(** [int(s)] on a [str], base ten. *)
Definition int (s : string) : outcome Z :=
  let body :=
    match lstrip s with
    | String "-" s' => option_map Z.opp (int_digits 0 false s')
    | String "+" s' => int_digits 0 false s'
    | s' => int_digits 0 false s'
    end in
  match body with
  | Some n => Ok n
  | None => Raise ValueError
  end.

(** [str(x)] of an optional string, as an f-string renders it. *)
Definition str_of_option (x : option string) : string :=
  match x with Some s => s | None => "None" end.

(** ** Bounded checks *)

(** [p] holds of every integer from [0] below [n]. *)
Fixpoint forall_upto (n : nat) (p : Z → bool) : bool :=
  match n with
  | O => true
  | S k => p (Z.of_nat k) && forall_upto k p
  end.

End Py.
Export Py.

(** ** The [datetime] module *)

Module Datetime.

(** A naive [datetime] object. *)
Record datetime : Set := mk_datetime {
  year : Z; month : Z; day : Z;
  hour : Z; minute : Z; second : Z; microsecond : Z
}.

(** A normalised [timedelta]. *)
Record timedelta : Set := mk_timedelta {
  td_days : Z; td_seconds : Z; td_microseconds : Z
}.

Definition MINYEAR : Z := 1.
Definition MAXYEAR : Z := 9999.
Definition MAXORDINAL : Z := 3652059.

Definition DAYS_IN_MONTH : list Z :=
  [-1; 31; 28; 31; 30; 31; 30; 31; 31; 30; 31; 30; 31].
Definition DAYS_BEFORE_MONTH : list Z :=
  [-1; 0; 31; 59; 90; 120; 151; 181; 212; 243; 273; 304; 334].

Definition DI400Y : Z := 146097.
Definition DI100Y : Z := 36524.
Definition DI4Y : Z := 1461.

Definition table (l : list Z) (i : Z) : Z := nth (Z.to_nat i) l 0.

Definition is_leap (y : Z) : bool :=
  (y mod 4 =? 0) && (negb (y mod 100 =? 0) || (y mod 400 =? 0)).

Definition days_before_year (y : Z) : Z :=
  let y := y - 1 in y * 365 + y / 4 - y / 100 + y / 400.

Definition days_in_month (y m : Z) : Z :=
  if (m =? 2) && is_leap y then 29 else table DAYS_IN_MONTH m.

Definition days_before_month (y m : Z) : Z :=
  table DAYS_BEFORE_MONTH m + (if (2 <? m) && is_leap y then 1 else 0).

Definition ymd2ord (y m d : Z) : Z :=
  days_before_year y + days_before_month y m + d.

(** Month and day of the [n]-th day (from 0) of a year, leap or not. *)
Definition month_day (leapyear : bool) (n : Z) : Z * Z :=
  let month := Z.shiftr (n + 50) 5 in
  let preceding :=
    table DAYS_BEFORE_MONTH month + (if (2 <? month) && leapyear then 1 else 0) in
  if n <? preceding then
    let month := month - 1 in
    let preceding :=
      preceding - (table DAYS_IN_MONTH month
                   + (if (month =? 2) && leapyear then 1 else 0)) in
    (month, n - preceding + 1)
  else (month, n - preceding + 1).

(** Ordinal to (year, month, day), with ordinal 1 the first of January of
    year 1. *)
Definition ord2ymd (n : Z) : Z * Z * Z :=
  let n := n - 1 in
  let n400 := n / DI400Y in
  let n := n mod DI400Y in
  let year := n400 * 400 + 1 in
  let n100 := n / DI100Y in
  let n := n mod DI100Y in
  let n4 := n / DI4Y in
  let n := n mod DI4Y in
  let n1 := n / 365 in
  let n := n mod 365 in
  let year := year + n100 * 100 + n4 * 4 + n1 in
  if (n1 =? 4) || (n100 =? 4) then (year - 1, 12, 31)
  else
    let leapyear := (n1 =? 3) && (negb (n4 =? 24) || (n100 =? 3)) in
    let '(month, d) := month_day leapyear n in
    (year, month, d).

(** What [ord2ymd] promises of [month_day]. *)
Definition month_day_ok (leapyear : bool) (n : Z) : bool :=
  let '(m, d) := month_day leapyear n in
  (1 <=? m) && (m <=? 12) && (1 <=? d)
  && (d <=? if (m =? 2) && leapyear then 29 else table DAYS_IN_MONTH m).

(** The checks of the [datetime] constructor. *)
Definition valid_date (y m d : Z) : bool :=
  (MINYEAR <=? y) && (y <=? MAXYEAR) && (1 <=? m) && (m <=? 12)
  && (1 <=? d) && (d <=? days_in_month y m).

Definition valid_time (h mi s us : Z) : bool :=
  (0 <=? h) && (h <? 24) && (0 <=? mi) && (mi <? 60)
  && (0 <=? s) && (s <? 60) && (0 <=? us) && (us <? 1000000).

Definition valid (t : datetime) : bool :=
  valid_date (year t) (month t) (day t)
  && valid_time (hour t) (minute t) (second t) (microsecond t).

(** [datetime(y, m, d, h, mi, s, us)] *)
Definition new_datetime (y m d h mi s us : Z) : outcome datetime :=
  let t := mk_datetime y m d h mi s us in
  if valid t then Ok t else Raise ValueError.

Definition toordinal (t : datetime) : Z := ymd2ord (year t) (month t) (day t).

(** [timedelta(hours=h)] *)
Definition timedelta_hours (h : Z) : timedelta :=
  mk_timedelta ((h * 3600) / 86400) ((h * 3600) mod 86400) 0.
Lemma toInt32_mod (z : Z) : toInt32 z mod 2 ^ 32 = z mod 2 ^ 32.
Proof.
  destruct (toInt32_congr z) as [m ->].
  replace (z + 2 ^ 32 * m) with (z + m * 2 ^ 32) by ring.
  apply Z.mod_add. lia.
Qed.

Lemma toInt32_toInt32 (z : Z) : toInt32 (toInt32 z) = toInt32 z.
Proof. apply toInt32_small, toInt32_range. Qed.

Section Rgb565.
Import AssetsBuilder.

Lemma pack565_sum (r g b : byte) :
  pack565 r g b = (b2z r / 8) * 2048 + (b2z g / 4) * 32 + b2z b / 8.
Proof.
  unfold pack565. pose proof (b2z_range r). pose proof (b2z_range g). pose proof (b2z_range b).
  rewrite !Z.shiftr_div_pow2 by lia.
  change (2 ^ 3) with 8. change (2 ^ 2) with 4.
  assert (0 <= b2z r / 8 < 32) by (split; [apply Z.div_pos | apply Z.div_lt_upper_bound]; lia).
  assert (0 <= b2z g / 4 < 64) by (split; [apply Z.div_pos | apply Z.div_lt_upper_bound]; lia).
  assert (0 <= b2z b / 8 < 32) by (split; [apply Z.div_pos | apply Z.div_lt_upper_bound]; lia).
  rewrite (Z.shiftl_mul_pow2 (b2z g / 4) 5) by lia.
  rewrite (lor_shiftl_small (b2z r / 8) (b2z g / 4 * 2 ^ 5) 11) by lia.
  replace (b2z r / 8 * 2 ^ 11 + b2z g / 4 * 2 ^ 5)
    with (Z.shiftl (b2z r / 8 * 64 + b2z g / 4) 5)
    by (rewrite Z.shiftl_mul_pow2 by lia; lia).
  rewrite lor_shiftl_small by lia. lia.
Qed.

Lemma pack565_range (r g b : byte) : 0 <= pack565 r g b < 65536.
Proof.
  rewrite pack565_sum.
  pose proof (b2z_range r). pose proof (b2z_range g). pose proof (b2z_range b).
  assert (0 <= b2z r / 8 < 32) by (split; [apply Z.div_pos | apply Z.div_lt_upper_bound]; lia).
  assert (0 <= b2z g / 4 < 64) by (split; [apply Z.div_pos | apply Z.div_lt_upper_bound]; lia).
  assert (0 <= b2z b / 8 < 32) by (split; [apply Z.div_pos | apply Z.div_lt_upper_bound]; lia).
  lia.
Qed.

Lemma js_shr_small (a n : Z) :
  0 <= a < 2 ^ 31 -> 0 <= n < 32 -> js_shr a n = Z.shiftr a n.
Proof.
  intros Ha Hn. unfold js_shr. rewrite toInt32_small by lia.
  now rewrite Z.mod_small by lia.
Qed.

Lemma js_shl_small (a n : Z) :
  0 <= a -> 0 <= n < 32 -> a * 2 ^ n < 2 ^ 31 -> js_shl a n = Z.shiftl a n.
Proof.
  intros Ha Hn Hb. unfold js_shl.
  assert (0 < 2 ^ n) by (apply Z.pow_pos_nonneg; lia).
  rewrite (toInt32_small a) by nia.
  rewrite Z.mod_small by lia.
  rewrite Z.shiftl_mul_pow2 by lia. apply toInt32_small. nia.
Qed.

Lemma js_or_small (a b : Z) :
  - 2 ^ 31 <= a < 2 ^ 31 -> - 2 ^ 31 <= b < 2 ^ 31 -> js_or a b = Z.lor a b.
Proof. intros Ha Hb. unfold js_or. now rewrite !toInt32_small by lia. Qed.

(** The 32-bit operators of the pixel loop compute [pack565]. *)
Lemma rgb565_pack565 (r g b : byte) : rgb565 (b2z r) (b2z g) (b2z b) = pack565 r g b.
Proof.
  unfold rgb565.
  pose proof (b2z_range r). pose proof (b2z_range g). pose proof (b2z_range b).
  rewrite !js_shr_small by lia.
  assert (Hr : 0 <= Z.shiftr (b2z r) 3 < 32).
  { rewrite Z.shiftr_div_pow2 by lia.
    split; [apply Z.div_pos | apply Z.div_lt_upper_bound]; lia. }
  assert (Hg : 0 <= Z.shiftr (b2z g) 2 < 64).
  { rewrite Z.shiftr_div_pow2 by lia.
    split; [apply Z.div_pos | apply Z.div_lt_upper_bound]; lia. }
  assert (Hb : 0 <= Z.shiftr (b2z b) 3 < 32).
  { rewrite Z.shiftr_div_pow2 by lia.
    split; [apply Z.div_pos | apply Z.div_lt_upper_bound]; lia. }
  rewrite !js_shl_small by lia.
  assert (Hrs : 0 <= Z.shiftl (Z.shiftr (b2z r) 3) 11 < 65536)
    by (rewrite Z.shiftl_mul_pow2 by lia; lia).
  assert (Hgs : 0 <= Z.shiftl (Z.shiftr (b2z g) 2) 5 < 2048)
    by (rewrite Z.shiftl_mul_pow2 by lia; lia).
  assert (Hrg : 0 <= Z.lor (Z.shiftl (Z.shiftr (b2z r) 3) 11)
                          (Z.shiftl (Z.shiftr (b2z g) 2) 5) < 65536).
  { rewrite (Z.shiftl_mul_pow2 _ 5) by lia.
    rewrite lor_shiftl_small by lia. lia. }
  rewrite (js_or_small (Z.shiftl _ 11) (Z.shiftl _ 5)) by lia.
  rewrite js_or_small by lia. reflexivity.
Qed.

===============

# What is expected
Scan the listing above and identify each line holding the string "MAXYEAR"; copy every such line.

# Solved exercise
Definition MAXYEAR : Z := 9999.
  (MINYEAR <=? y) && (y <=? MAXYEAR) && (1 <=? m) && (m <=? 12)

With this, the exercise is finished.